● EXERCISE:
From the records below, transcribe only the lines running from the one with "Proof. intros [H1" through the one with "unfold stop_sandbox. apply". Keep both of those end lines.

---- DATA FOR THE TASK

(** * Pods *)

(** Facts that no operation undoes. *)
Lemma P_frame {A} P (F Pre : world -> Prop) (p : prog A) Q :
  stab P F -> (forall w1 w2, G P w1 w2 -> F w1 -> F w2) -> tri P Pre p Q -> tri P (fun w => Pre w /\ F w) p (fun a w => Q a w /\ F w).
Proof.
intros HR HG Hp w Hi [HP HF]. specialize (Hp w Hi HP). clear HP. revert w Hi HF Hp. induction p as [a|B o k IH]; intros w Hi HF; cbn; [intros H w1 Hr Hi1; split; [by apply H|eapply HR; eassumption]|].
intros H w1 Hr Hi1 c b w2 E. destruct (H w1 Hr Hi1 c b w2 E) as (HG' & HI & HK). split; [done|]. split; [done|]. apply IH; [done| |done]. eapply HG; [exact HG'|]. eapply HR; [exact HF|exact Hr|exact Hi1].
Qed.

Definition All_own (P : bytes) (ids : list bytes) (w : world) : Prop := Forall (fun id => owner w !! id = Some P) ids.

Lemma All_own_stable P ids : stab P (All_own P ids).
Proof. intros w1 w2 H Hr Hi. eapply Forall_impl; [exact H|]. intros id Ho. exact (owner_stable P id P w1 w2 Ho Hr Hi). Qed.
Lemma All_own_G P ids w1 w2 : G P w1 w2 -> All_own P ids w1 -> All_own P ids w2.
Proof. intros Hg H. eapply Forall_impl; [exact H|]. intros id Ho. exact (lookup_weaken _ _ _ _ Ho (g_own _ _ _ Hg)). Qed.

Lemma remove_all_ok P ids : tri P (fun w => Quiet P w /\ All_own P ids w) (remove_all ids) (fun _ => Quiet P).
Proof.
induction ids as [|cid ids IH]; cbn [remove_all]; [apply P_ret; [apply stable_and; [apply Quiet_stable|apply All_own_stable]|by intros w _ [? _]]|].
assert (stab P (fun w => QO P cid w /\ All_own P ids w)) as Hst by (apply stable_and; [apply QO_stable|apply All_own_stable]).
eapply t_pre; [|intros w _ [Hq [Ho Hall]%Forall_cons]; exact (conj (conj Hq Ho) Hall)].
apply (P_try P _ (fun _ w => QO P cid w /\ All_own P ids w)); [apply P_frame; [apply All_own_stable|apply All_own_G|apply stop_container_ok]|by intros e w _ H; split; [|apply H]|].
intros _. apply (P_try P _ (fun _ w => QO P cid w /\ All_own P ids w)); [apply P_frame; [apply All_own_stable|apply All_own_G|apply remove_container_ok]|by intros e w _ H; split; [|apply H]|].
intros _. eapply t_pre; [exact IH|]. by intros w _ [[H1 _] H2].
Qed.

Lemma Quiet_split P w : Quiet P w <-> sb_quiet P w /\ Contents P w.
Proof. done. Qed.

Definition SbSet (P : bytes) (r : option SandboxRecord) (w : world) : Prop := Contents P w /\ sc w !! P = r.

Lemma SbSet_stable P r : stab P (SbSet P r).
Proof. apply stable_and; [apply Contents_stable|]. intros w1 w2 H Hr _. by rewrite (r_sc _ _ _ Hr). Qed.

Lemma SbSet_Quiet P r w : SbSet P r w -> (faulted w = false -> sd w !! P = r) -> Quiet P w.
Proof. intros [H1 H2] H. split; [|done]. intros F. by rewrite H2, H. Qed.

Lemma stop_sandbox_ok P : tri P (Quiet P) (stop_sandbox P) (fun _ => Quiet P).
Proof.
unfold stop_sandbox. apply (P_locked P _ _ _ (fun b w => match b with Some r => SbSet P (Some r) w | None => Quiet P w end)); [apply Quiet_stable| |].
- intros w t Hi [Hq Hc]. destruct (sc w !! P) as [r|] eqn:Es; [case_bool_decide|]; cbn [fst snd]; [rewrite set_cache_same; split; [apply same_G, same_refl|done]| |rewrite set_cache_same; split; [apply same_G, same_refl|done]].
  change (set_cache w _) with (at_sc w (<[P := not_ready r]> (sc w))). split; [apply G_sc; intros S Hne; by rewrite lookup_insert_ne|]. split; [apply GI_sc; [done|]; apply map_Forall_insert_2; [exact (gi_sc _ Hi P r Es)|apply Hi]|].
  split; [exact Hc|cbn; apply lookup_insert_eq].
- intros [r|]; [|apply P_ret; [apply Quiet_stable|done]]. change (tri P (SbSet P (Some r)) (perform (PersistSandbox r) ≫= Ret) (fun _ => Quiet P)).
  apply (P_persist_sb P _ r _ (fun _ => Quiet P)); [apply SbSet_stable| | | |].
  + intros w Hi [Hc Hs]. exact (gi_sc _ Hi P r Hs).
  + intros w Hi [Hc Hs]. destruct (gi_sc _ Hi P r Hs) as (-> & _). apply (SbSet_Quiet P (Some r)); [by split|]. intros _. cbn. apply lookup_insert_eq.
  + intros w Hi Hw Hf. apply (SbSet_Quiet P (Some r)); [done|]. by rewrite Hf.
  + intros b. apply P_ret; [apply Quiet_stable|done].
Qed.

Lemma elem_of_values {A} (m : gmap bytes A) r : r ∈ values m -> exists id, m !! id = Some r.
Proof.
unfold values. intros ([id r'] & -> & H)%list_elem_of_fmap. exists id. apply elem_of_map_to_list. by rewrite (sort_by_perm _ (map_to_list m)) in H.
Qed.

Lemma pod_contents_own P w ids n : GI w -> pod_contents (cache w) P = Some (ids, n) -> All_own P ids w.
Proof.
intros Hi. unfold pod_contents. destruct (sc w !! P) as [sb|]; [|done]. intros [= <- _]. apply Forall_forall. intros id (r & -> & Hr)%list_elem_of_fmap.
apply list_elem_of_In, filter_In in Hr as [Hr%list_elem_of_In E]. apply bool_decide_eq_true in E. apply elem_of_values in Hr as [id Hr]. destruct (gi_cc _ Hi id r Hr) as [-> Ho]. by rewrite E in Ho.
Qed.

Lemma remove_sandbox_ok P : tri P (Quiet P) (remove_sandbox P) (fun _ => Quiet P).
Proof.
unfold remove_sandbox. apply (P_try P _ (fun _ => Quiet P)); [apply stop_sandbox_ok|by intros e w _ H; split; [apply Quiet_stable|]|]. intros _.
apply P_peek; [apply Quiet_stable|]. intros [[ids netns]|]; [|apply drop_fact, P_ret; [apply Quiet_stable|done]].
apply (P_try P _ (fun _ => Quiet P)); [|by intros e w _ H; split; [apply Quiet_stable|]|].
- eapply t_pre; [apply remove_all_ok|]. intros w Hi [Hq E]. split; [done|]. by eapply pod_contents_own.
- intros _. apply (P_bind P _ (fun _ => Quiet P)); [destruct netns; [apply P_silent; [done|apply Quiet_stable|]; intros _|]; (apply P_ret; [apply Quiet_stable|done])|]. intros _.
  apply (P_locked P _ _ _ (fun (b : bool) w => if b then Quiet P w else SbSet P None w)); [apply Quiet_stable| |].
  + intros w t Hi [Hq Hc]. destruct (sc w !! P) as [r|] eqn:Es; cbn [fst snd]; [|rewrite set_cache_same; split; [apply same_G, same_refl|done]].
    change (set_cache w _) with (at_sc w (delete P (sc w))). split; [apply G_sc; intros S Hne; by rewrite lookup_delete_ne|]. split; [apply GI_sc; [done|]; apply map_Forall_delete, Hi|].
    split; [exact Hc|cbn; apply lookup_delete_eq].
  + intros [|]; [apply P_ret; [apply Quiet_stable|done]|]. apply (P_remove_sb_file P _ _ (Quiet P)); [apply SbSet_stable| | |apply P_ret; [apply Quiet_stable|done]].
    * intros w Hi [Hc Hs]. apply (SbSet_Quiet P None); [by split|]. intros _. cbn. apply lookup_delete_eq.
    * intros w Hi Hw Hf. apply (SbSet_Quiet P None); [done|]. by rewrite Hf.
Qed.

(** * Creating *)

Lemma t_exists {A X} P (Pre : X -> world -> Prop) (p : prog A) Q : (forall x, tri P (Pre x) p Q) -> tri P (fun w => exists x, Pre x w) p Q.
Proof. intros H w Hi [x Hx]. by eapply H. Qed.

Lemma t_pure {A} P (X : Prop) Pre (p : prog A) Q : (X -> tri P Pre p Q) -> tri P (fun w => X /\ Pre w) p Q.
Proof. intros H w Hi [HX HP]. by apply H. Qed.

Definition IQ (P : bytes) (w : world) : Prop := Quiet P w /\ exists S, owner w !! P = Some S.

Lemma IQ_stable P : stab P (IQ P).
Proof. apply stable_and; [apply Quiet_stable|]. intros w1 w2 [S H] Hr Hi. exists S. exact (owner_stable P P S w1 w2 H Hr Hi). Qed.

Lemma fresh_unused w id : GI w -> owner w !! id = None -> cc w !! id = None /\ cd w !! id = None /\ none_of w id.
Proof.
intros Hi Hn. split; [|split].
- destruct (cc w !! id) as [r|] eqn:E; [|done]. destruct (gi_cc _ Hi id r E) as [_ H]. by rewrite H in Hn.
- destruct (cd w !! id) as [r|] eqn:E; [|done]. destruct (gi_cd _ Hi id r E) as [_ H]. by rewrite H in Hn.
- intros k p Hp E. destruct (gi_procs _ Hi k p Hp) as [S HS]. congruence.
Qed.

Lemma held_fresh P w id : GI w -> Quiet P w -> owner w !! id = None -> Held P id None None (issue w id P) /\ none_of (issue w id P) id.
Proof.
intros Hi [H1 H2] Hn. destruct (fresh_unused w id Hi Hn) as (C & D & N). split; [|done]. split; [split; [done|]|].
- intros id' Hne Ho. cbn in Ho. rewrite lookup_insert_ne in Ho by done. exact (H2 id' Ho).
- split; [split; [cbn; apply lookup_insert_eq|]|done]. intros k p Hp E. by destruct (N k p Hp).
Qed.

Definition HeldN (P id : bytes) (c d : option ContainerRecord) (w : world) : Prop := Held P id c d w /\ owner w !! id = Some P /\ none_of w id.
Lemma HeldN_stable P id c d : stab P (HeldN P id c d).
Proof. apply stable_and; [apply Held_stable|apply none_of_stable]. Qed.

Lemma Held_cd P id c d x w : Held P id c d w -> Held P id c (Some x) (at_cd w (<[id := x]> (cd w))).
Proof. intros (H1 & H2 & H3 & H4). split; [by apply Others_at_cd|]. split; [done|]. split; [done|]. cbn. apply lookup_insert_eq. Qed.
Lemma Held_cc P id c d x w : Held P id c d w -> Held P id (Some x) d (at_cc w (<[id := x]> (cc w))).
Proof. intros (H1 & H2 & H3 & H4). split; [by apply Others_at_cc|]. split; [done|]. split; [cbn; apply lookup_insert_eq|done]. Qed.

Lemma create_container_ok P cfg : tri P (IQ P) (create_container P cfg) (fun _ => Quiet P).
Proof.
unfold create_container. destruct (container_validate cfg); [apply P_ret; [apply IQ_stable|by intros w _ [? _]]|].
apply (P_try P _ (fun _ => IQ P)).
{ unfold ensure_sandbox_ready. apply P_peek; [apply IQ_stable|]. intros [sb|]; apply drop_fact; [case_bool_decide|]; (apply P_ret; [apply IQ_stable|done]). }
{ intros e w _ H. split; [apply IQ_stable|apply H]. }
intros _. apply (P_new_id P (str "ct-") _ _ (fun id => HeldN P id None None)); [by right|apply IQ_stable|by intros w _ [_ [S H]]; exists S| |].
{ intros w id Hi [Hq _] Hn. destruct (held_fresh P w id Hi Hq Hn) as [H1 H2]. split; [done|]. split; [apply H1|done]. }
intros id. apply P_silent; [done|apply HeldN_stable|]. intros t. cbv zeta. set (rec := mkContainerRecord _ _ _ _ _ _ _ _ _ _ _ _ _).
unfold try_then. eapply (P_persist P _ rec _ (fun b w => match b with inr _ => HeldN P id None (Some rec) w | inl _ => Quiet P w end)); [apply HeldN_stable| | | |].
- by intros w Hi (H1 & Ho & Hn).
- intros w Hi (H1 & Ho & Hn). split; [by apply (Held_cd P id None None rec)|done].
- intros w Hi (H1 & _) Hf. apply (Held_Quiet P id None None w H1). done.
- intros [e|?]; [apply P_ret; [apply Quiet_stable|done]|]. unfold change. apply (P_locked P _ _ _ (fun _ => Held P id (Some rec) (Some rec))); [apply HeldN_stable| |].
  + intros w t' Hi (H1 & Ho & Hn). cbn [fst snd]. change (set_cache w _) with (at_cc w (<[id := rec]> (cc w))). split; [apply (G_cc P w id); [done|]; intros id' Hne; by rewrite lookup_insert_ne|]. split; [|by eapply Held_cc].
    apply GI_cc; [done|apply map_Forall_insert_2; [done|apply Hi]|]. intros Hc id' q [[<- <-]|[Hne H]]%lookup_insert_Some Es; [done|]. destruct (gi_once _ Hi Hc id') as [_ H2]. by apply (H2 q); [left|].
  + intros _. apply P_ret; [apply Held_stable|]. intros w _ H. by eapply Held_Quiet.
Qed.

--------

● FINISHED TASK:
Proof. intros [H1 H2] H. split; [|done]. intros F. by rewrite H2, H. Qed.

Lemma stop_sandbox_ok P : tri P (Quiet P) (stop_sandbox P) (fun _ => Quiet P).
Proof.
unfold stop_sandbox. apply (P_locked P _ _ _ (fun b w => match b with Some r => SbSet P (Some r) w | None => Quiet P w end)); [apply Quiet_stable| |].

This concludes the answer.